Quanto às diferenças entre migrantes e nativos, observa-se uma tendência leve a menor satisfação entre os primeiros (7,02 contra 7,16), embora este padrão se reverta em alguns países, como a Espanha.
A felicidade em comunidade
Uma das descobertas mais consistentes do estudo é o efeito benéfico dos estilos de vida comunitários.
As pessoas casadas alcançam uma média de 7,34 pontos, acima dos 6,92 dos solteiros e dos 6,77 dos separados. Quanto à espiritualidade, quem frequenta serviços religiosos uma vez por semana pontua em média 7,67, contra 6,86 de quem nunca o faz.
Embora VanderWeele esclareça que “são apenas médias entre todos os indivíduos, então não necessariamente se aplicam a cada pessoa”, adverte que “os padrões gerais sugerem que as comunidades religiosas e o casamento são caminhos poderosos para o bem-estar”.
Este benefício, no entanto, varia segundo o país. Em Israel, por exemplo, a diferença entre casados e separados é de 0,92 pontos, enquanto na Argentina se reduz a apenas 0,1. De modo similar, o impacto da assistência religiosa oscila entre 2,33 pontos em Hong Kong e apenas 0,15 na Índia.
“Para quem já acredita em Deus ou se identifica positivamente com uma tradição religiosa, os resultados constituem, em certo sentido, um convite a regressar à vida comunitária religiosa”, sustenta VanderWeele. Para quem não é, o pesquisador sugere buscar outras formas de comunidade como via para o florescimento.
História e crítica do reducionismo quantitativo
O enfoque do GFS também se inscreve em uma crítica mais ampla ao uso excessivo de métricas quantitativas como forma de organizar a vida moderna.

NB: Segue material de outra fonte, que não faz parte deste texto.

(** *** The round budget *)

(** C1.  With the budget of two rounds, a run given tools and a manager in
    which the responses of round 1 and round 2 both stop with [tool_use]
    issues exactly three requests: the first two carry the tool definitions
    with automatic tool choice, the third carries the accumulated messages
    and no tool definitions; the tools executed are those of the two
    in-budget responses and no others; and the text returned is the one
    extracted from the third response. *)
Theorem budget_exhausted_forces_one_final_request
    query history tools w text w' req1 response1 req2 response2 :
  truthy tools = true ->
  generate_response query history tools (Some the_manager) w = (text, w') ->
  issued w w' !! 0 = Some (req1, response1) ->
  issued w w' !! 1 = Some (req2, response2) ->
  stop_reason response1 = "tool_use" ->
  stop_reason response2 = "tool_use" ->
  MAX_TOOL_ROUNDS = 2
  /\ exists req3 response3 tool_results,
      issued w w' = [(req1, response1); (req2, response2); (req3, response3)]
      /\ (req_tools req1 = tools /\ req_tool_choice req1 = Some "auto")
      /\ (req_tools req2 = tools /\ req_tool_choice req2 = Some "auto")
      /\ (req_tools req3 = None /\ req_tool_choice req3 = None)
      /\ req_messages req3
         = req_messages req2
             ++ [assistant_message response2;
                 tool_result_message tool_results]
      /\ Forall2 executed_as
           (tool_use_blocks response1 ++ tool_use_blocks response2)
           (executed w w')
      /\ text = _extract_text_response response3.
Proof.
  intros Htools Hrun H1 H2 Hs1 Hs2. split; [done|].
  apply generate_response_trace in Hrun; [|done].
  revert H1 H2.
  inversion Hrun as [|? ? ? Hstop|? ? r1 calls1 results1 exs1 calls1' ?
                       _ _ Hex1 _ Hrest];
    subst; intros H1 H2; [done|].
  injection H1 as <- <-. simpl in H2.
  inversion Hrest as [|? ? ? Hstop|? ? r2 calls2 results2 exs2 calls2' ?
                        _ _ Hex2 _ Hlast];
    subst; injection H2 as <- <-.
  { destruct Hstop; [congruence|discriminate]. }
  inversion Hlast; subst.
  eexists _, _, _. split_and!; try reflexivity.
  - unfold api_params. simpl. by rewrite Htools.
  - unfold api_params. simpl. by rewrite Htools.
  - unfold api_params. simpl. by rewrite Htools.
  - unfold api_params. simpl. by rewrite Htools.
  - rewrite app_nil_r. by apply Forall2_app.
Qed.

O historiador Lewis Mumford já advertia que, durante a Revolução Industrial, o tempo, a natureza e o trabalho deixaram de ser valorizados por sua contribuição à vida e se converteram em recursos mensuráveis, utilizados para maximizar a produção e o benefício.
Ao adotar os números como forma central de valoração — seja em termos bélicos, comerciais ou produtivos —, deixou-se em segundo plano o qualitativo, o humano, o relacional. O florescimento, em contrapartida, retoma esses aspectos e busca devolvê-los ao centro.
O desafio de construir políticas a partir do bem-estar
O estudo não evita as dificuldades. Entre elas, os pesquisadores apontam cinco desafios-chave: a multiplicidade de dimensões do bem-estar, a tensão entre elementos objetivos e subjetivos, as diferenças culturais na interpretação das pesquisas, as distintas prioridades sociais e as complicações metodológicas para alcançar estudos longitudinais significativos.
Ainda assim, os autores insistem que as políticas públicas devem ser redirecionadas para o bem-estar integral. Como resume um dos editoriais: “essas medidas objetivas capturam aspectos-chave do bem-estar das nações, mas são maus preditores do bem-estar dos indivíduos”.
A aposta do GFS, em última instância, é ambiciosa: compreender como diferentes pessoas florescem em diversas culturas e contextos, identificar padrões universais e fomentar decisões de política que promovam a boa vida. Como conclui VanderWeele, “a comunidade, que é tão importante para o bem-estar, requer renunciar a parte dessa autonomia para poder participar, contribuir e comprometer-se com o grupo”.